[Data extracted from a collection]
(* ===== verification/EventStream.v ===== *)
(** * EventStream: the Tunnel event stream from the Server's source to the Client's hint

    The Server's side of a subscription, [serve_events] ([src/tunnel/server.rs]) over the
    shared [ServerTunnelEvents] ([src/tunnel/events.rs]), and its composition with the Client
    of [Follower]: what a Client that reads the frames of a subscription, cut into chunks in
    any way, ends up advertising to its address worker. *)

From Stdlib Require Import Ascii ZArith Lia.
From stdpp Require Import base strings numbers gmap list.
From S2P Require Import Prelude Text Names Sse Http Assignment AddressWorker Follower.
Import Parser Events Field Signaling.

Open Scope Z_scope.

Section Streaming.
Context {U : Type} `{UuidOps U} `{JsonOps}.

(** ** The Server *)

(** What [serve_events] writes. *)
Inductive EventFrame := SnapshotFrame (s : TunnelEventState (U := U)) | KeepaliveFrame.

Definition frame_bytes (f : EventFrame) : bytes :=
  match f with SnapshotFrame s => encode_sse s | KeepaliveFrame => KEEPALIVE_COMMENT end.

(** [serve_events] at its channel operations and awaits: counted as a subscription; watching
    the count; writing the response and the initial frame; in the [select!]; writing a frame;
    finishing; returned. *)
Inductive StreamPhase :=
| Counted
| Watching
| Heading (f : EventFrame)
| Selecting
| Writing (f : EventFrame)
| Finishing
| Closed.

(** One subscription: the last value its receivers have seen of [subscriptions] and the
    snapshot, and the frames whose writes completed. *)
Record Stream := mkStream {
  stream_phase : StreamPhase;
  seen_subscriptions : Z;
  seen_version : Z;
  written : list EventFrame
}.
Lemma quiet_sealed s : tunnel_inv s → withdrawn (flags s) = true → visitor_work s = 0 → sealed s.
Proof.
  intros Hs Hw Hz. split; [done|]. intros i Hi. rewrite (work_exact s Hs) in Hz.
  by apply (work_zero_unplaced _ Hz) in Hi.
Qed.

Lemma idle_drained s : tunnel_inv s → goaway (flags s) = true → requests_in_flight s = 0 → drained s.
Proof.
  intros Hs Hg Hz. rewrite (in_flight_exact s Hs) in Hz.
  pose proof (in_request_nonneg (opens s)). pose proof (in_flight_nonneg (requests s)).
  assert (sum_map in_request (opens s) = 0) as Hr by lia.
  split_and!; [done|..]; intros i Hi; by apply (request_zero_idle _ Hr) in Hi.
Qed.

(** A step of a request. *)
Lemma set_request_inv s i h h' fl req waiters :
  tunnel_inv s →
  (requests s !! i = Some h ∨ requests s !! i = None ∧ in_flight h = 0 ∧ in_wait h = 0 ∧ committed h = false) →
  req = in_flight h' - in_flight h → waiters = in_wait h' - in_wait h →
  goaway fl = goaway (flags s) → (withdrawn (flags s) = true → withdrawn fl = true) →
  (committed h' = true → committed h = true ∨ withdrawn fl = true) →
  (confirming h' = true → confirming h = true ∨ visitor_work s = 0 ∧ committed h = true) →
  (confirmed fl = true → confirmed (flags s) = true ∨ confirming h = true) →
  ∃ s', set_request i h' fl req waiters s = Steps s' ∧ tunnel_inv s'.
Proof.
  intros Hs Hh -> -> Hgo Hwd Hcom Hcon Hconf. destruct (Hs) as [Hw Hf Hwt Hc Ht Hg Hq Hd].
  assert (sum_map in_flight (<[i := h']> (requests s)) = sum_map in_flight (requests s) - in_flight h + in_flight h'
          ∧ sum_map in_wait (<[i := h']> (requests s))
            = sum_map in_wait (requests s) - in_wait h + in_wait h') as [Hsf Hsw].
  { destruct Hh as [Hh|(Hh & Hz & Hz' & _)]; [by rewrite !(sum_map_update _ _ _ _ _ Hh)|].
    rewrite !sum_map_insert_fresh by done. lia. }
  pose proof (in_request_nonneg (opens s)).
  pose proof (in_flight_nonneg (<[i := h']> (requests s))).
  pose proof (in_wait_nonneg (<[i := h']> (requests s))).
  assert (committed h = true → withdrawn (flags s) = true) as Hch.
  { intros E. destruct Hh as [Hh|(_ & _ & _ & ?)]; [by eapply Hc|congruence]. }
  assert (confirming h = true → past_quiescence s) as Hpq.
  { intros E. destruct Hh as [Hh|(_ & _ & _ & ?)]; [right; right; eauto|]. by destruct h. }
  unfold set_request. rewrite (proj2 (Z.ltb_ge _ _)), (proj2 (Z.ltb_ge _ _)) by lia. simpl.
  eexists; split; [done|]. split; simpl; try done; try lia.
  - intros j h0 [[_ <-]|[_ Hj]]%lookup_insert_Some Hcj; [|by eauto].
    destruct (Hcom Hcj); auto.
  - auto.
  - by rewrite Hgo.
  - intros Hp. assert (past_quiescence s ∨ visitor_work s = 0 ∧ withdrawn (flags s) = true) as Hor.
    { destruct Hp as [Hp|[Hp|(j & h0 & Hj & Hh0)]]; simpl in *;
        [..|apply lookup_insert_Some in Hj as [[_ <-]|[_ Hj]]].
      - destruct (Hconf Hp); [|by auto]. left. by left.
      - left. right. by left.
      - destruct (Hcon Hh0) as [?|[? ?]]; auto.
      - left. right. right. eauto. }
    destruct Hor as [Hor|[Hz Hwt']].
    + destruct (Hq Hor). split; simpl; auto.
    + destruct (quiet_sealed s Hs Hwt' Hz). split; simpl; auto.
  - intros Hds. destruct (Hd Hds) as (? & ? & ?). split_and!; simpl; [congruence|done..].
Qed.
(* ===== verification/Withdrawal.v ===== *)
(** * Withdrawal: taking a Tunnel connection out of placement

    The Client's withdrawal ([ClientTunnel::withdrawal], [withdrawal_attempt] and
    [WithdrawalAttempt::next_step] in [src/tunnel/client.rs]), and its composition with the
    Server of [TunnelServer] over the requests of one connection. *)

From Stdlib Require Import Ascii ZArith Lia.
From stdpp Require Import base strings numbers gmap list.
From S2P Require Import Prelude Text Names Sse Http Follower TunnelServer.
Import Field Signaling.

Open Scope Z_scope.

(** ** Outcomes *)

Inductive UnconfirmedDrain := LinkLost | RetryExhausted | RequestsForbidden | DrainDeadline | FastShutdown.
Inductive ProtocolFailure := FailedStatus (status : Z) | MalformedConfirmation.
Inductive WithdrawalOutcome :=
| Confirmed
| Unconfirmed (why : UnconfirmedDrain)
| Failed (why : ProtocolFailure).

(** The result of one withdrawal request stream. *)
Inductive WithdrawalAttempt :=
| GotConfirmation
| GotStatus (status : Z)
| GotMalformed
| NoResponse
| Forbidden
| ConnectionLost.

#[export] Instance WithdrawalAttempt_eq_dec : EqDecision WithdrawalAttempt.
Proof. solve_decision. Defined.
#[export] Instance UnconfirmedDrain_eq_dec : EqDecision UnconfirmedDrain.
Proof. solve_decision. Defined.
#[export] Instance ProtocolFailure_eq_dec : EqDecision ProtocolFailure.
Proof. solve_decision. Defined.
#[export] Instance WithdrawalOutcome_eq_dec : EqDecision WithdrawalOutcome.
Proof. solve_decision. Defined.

What you are asked to do
The whole of the data must be given again, exactly as shown.

Written solution
(* ===== verification/EventStream.v ===== *)
(** * EventStream: the Tunnel event stream from the Server's source to the Client's hint

    The Server's side of a subscription, [serve_events] ([src/tunnel/server.rs]) over the
    shared [ServerTunnelEvents] ([src/tunnel/events.rs]), and its composition with the Client
    of [Follower]: what a Client that reads the frames of a subscription, cut into chunks in
    any way, ends up advertising to its address worker. *)

From Stdlib Require Import Ascii ZArith Lia.
From stdpp Require Import base strings numbers gmap list.
From S2P Require Import Prelude Text Names Sse Http Assignment AddressWorker Follower.
Import Parser Events Field Signaling.

Open Scope Z_scope.

Section Streaming.
Context {U : Type} `{UuidOps U} `{JsonOps}.

(** ** The Server *)

(** What [serve_events] writes. *)
Inductive EventFrame := SnapshotFrame (s : TunnelEventState (U := U)) | KeepaliveFrame.

Definition frame_bytes (f : EventFrame) : bytes :=
  match f with SnapshotFrame s => encode_sse s | KeepaliveFrame => KEEPALIVE_COMMENT end.

(** [serve_events] at its channel operations and awaits: counted as a subscription; watching
    the count; writing the response and the initial frame; in the [select!]; writing a frame;
    finishing; returned. *)
Inductive StreamPhase :=
| Counted
| Watching
| Heading (f : EventFrame)
| Selecting
| Writing (f : EventFrame)
| Finishing
| Closed.

(** One subscription: the last value its receivers have seen of [subscriptions] and the
    snapshot, and the frames whose writes completed. *)
Record Stream := mkStream {
  stream_phase : StreamPhase;
  seen_subscriptions : Z;
  seen_version : Z;
  written : list EventFrame
}.
Lemma quiet_sealed s : tunnel_inv s → withdrawn (flags s) = true → visitor_work s = 0 → sealed s.
Proof.
  intros Hs Hw Hz. split; [done|]. intros i Hi. rewrite (work_exact s Hs) in Hz.
  by apply (work_zero_unplaced _ Hz) in Hi.
Qed.

Lemma idle_drained s : tunnel_inv s → goaway (flags s) = true → requests_in_flight s = 0 → drained s.
Proof.
  intros Hs Hg Hz. rewrite (in_flight_exact s Hs) in Hz.
  pose proof (in_request_nonneg (opens s)). pose proof (in_flight_nonneg (requests s)).
  assert (sum_map in_request (opens s) = 0) as Hr by lia.
  split_and!; [done|..]; intros i Hi; by apply (request_zero_idle _ Hr) in Hi.
Qed.

(** A step of a request. *)
Lemma set_request_inv s i h h' fl req waiters :
  tunnel_inv s →
  (requests s !! i = Some h ∨ requests s !! i = None ∧ in_flight h = 0 ∧ in_wait h = 0 ∧ committed h = false) →
  req = in_flight h' - in_flight h → waiters = in_wait h' - in_wait h →
  goaway fl = goaway (flags s) → (withdrawn (flags s) = true → withdrawn fl = true) →
  (committed h' = true → committed h = true ∨ withdrawn fl = true) →
  (confirming h' = true → confirming h = true ∨ visitor_work s = 0 ∧ committed h = true) →
  (confirmed fl = true → confirmed (flags s) = true ∨ confirming h = true) →
  ∃ s', set_request i h' fl req waiters s = Steps s' ∧ tunnel_inv s'.
Proof.
  intros Hs Hh -> -> Hgo Hwd Hcom Hcon Hconf. destruct (Hs) as [Hw Hf Hwt Hc Ht Hg Hq Hd].
  assert (sum_map in_flight (<[i := h']> (requests s)) = sum_map in_flight (requests s) - in_flight h + in_flight h'
          ∧ sum_map in_wait (<[i := h']> (requests s))
            = sum_map in_wait (requests s) - in_wait h + in_wait h') as [Hsf Hsw].
  { destruct Hh as [Hh|(Hh & Hz & Hz' & _)]; [by rewrite !(sum_map_update _ _ _ _ _ Hh)|].
    rewrite !sum_map_insert_fresh by done. lia. }
  pose proof (in_request_nonneg (opens s)).
  pose proof (in_flight_nonneg (<[i := h']> (requests s))).
  pose proof (in_wait_nonneg (<[i := h']> (requests s))).
  assert (committed h = true → withdrawn (flags s) = true) as Hch.
  { intros E. destruct Hh as [Hh|(_ & _ & _ & ?)]; [by eapply Hc|congruence]. }
  assert (confirming h = true → past_quiescence s) as Hpq.
  { intros E. destruct Hh as [Hh|(_ & _ & _ & ?)]; [right; right; eauto|]. by destruct h. }
  unfold set_request. rewrite (proj2 (Z.ltb_ge _ _)), (proj2 (Z.ltb_ge _ _)) by lia. simpl.
  eexists; split; [done|]. split; simpl; try done; try lia.
  - intros j h0 [[_ <-]|[_ Hj]]%lookup_insert_Some Hcj; [|by eauto].
    destruct (Hcom Hcj); auto.
  - auto.
  - by rewrite Hgo.
  - intros Hp. assert (past_quiescence s ∨ visitor_work s = 0 ∧ withdrawn (flags s) = true) as Hor.
    { destruct Hp as [Hp|[Hp|(j & h0 & Hj & Hh0)]]; simpl in *;
        [..|apply lookup_insert_Some in Hj as [[_ <-]|[_ Hj]]].
      - destruct (Hconf Hp); [|by auto]. left. by left.
      - left. right. by left.
      - destruct (Hcon Hh0) as [?|[? ?]]; auto.
      - left. right. right. eauto. }
    destruct Hor as [Hor|[Hz Hwt']].
    + destruct (Hq Hor). split; simpl; auto.
    + destruct (quiet_sealed s Hs Hwt' Hz). split; simpl; auto.
  - intros Hds. destruct (Hd Hds) as (? & ? & ?). split_and!; simpl; [congruence|done..].
Qed.
(* ===== verification/Withdrawal.v ===== *)
(** * Withdrawal: taking a Tunnel connection out of placement

    The Client's withdrawal ([ClientTunnel::withdrawal], [withdrawal_attempt] and
    [WithdrawalAttempt::next_step] in [src/tunnel/client.rs]), and its composition with the
    Server of [TunnelServer] over the requests of one connection. *)

From Stdlib Require Import Ascii ZArith Lia.
From stdpp Require Import base strings numbers gmap list.
From S2P Require Import Prelude Text Names Sse Http Follower TunnelServer.
Import Field Signaling.

Open Scope Z_scope.

(** ** Outcomes *)

Inductive UnconfirmedDrain := LinkLost | RetryExhausted | RequestsForbidden | DrainDeadline | FastShutdown.
Inductive ProtocolFailure := FailedStatus (status : Z) | MalformedConfirmation.
Inductive WithdrawalOutcome :=
| Confirmed
| Unconfirmed (why : UnconfirmedDrain)
| Failed (why : ProtocolFailure).

(** The result of one withdrawal request stream. *)
Inductive WithdrawalAttempt :=
| GotConfirmation
| GotStatus (status : Z)
| GotMalformed
| NoResponse
| Forbidden
| ConnectionLost.

#[export] Instance WithdrawalAttempt_eq_dec : EqDecision WithdrawalAttempt.
Proof. solve_decision. Defined.
#[export] Instance UnconfirmedDrain_eq_dec : EqDecision UnconfirmedDrain.
Proof. solve_decision. Defined.
#[export] Instance ProtocolFailure_eq_dec : EqDecision ProtocolFailure.
Proof. solve_decision. Defined.
#[export] Instance WithdrawalOutcome_eq_dec : EqDecision WithdrawalOutcome.
Proof. solve_decision. Defined.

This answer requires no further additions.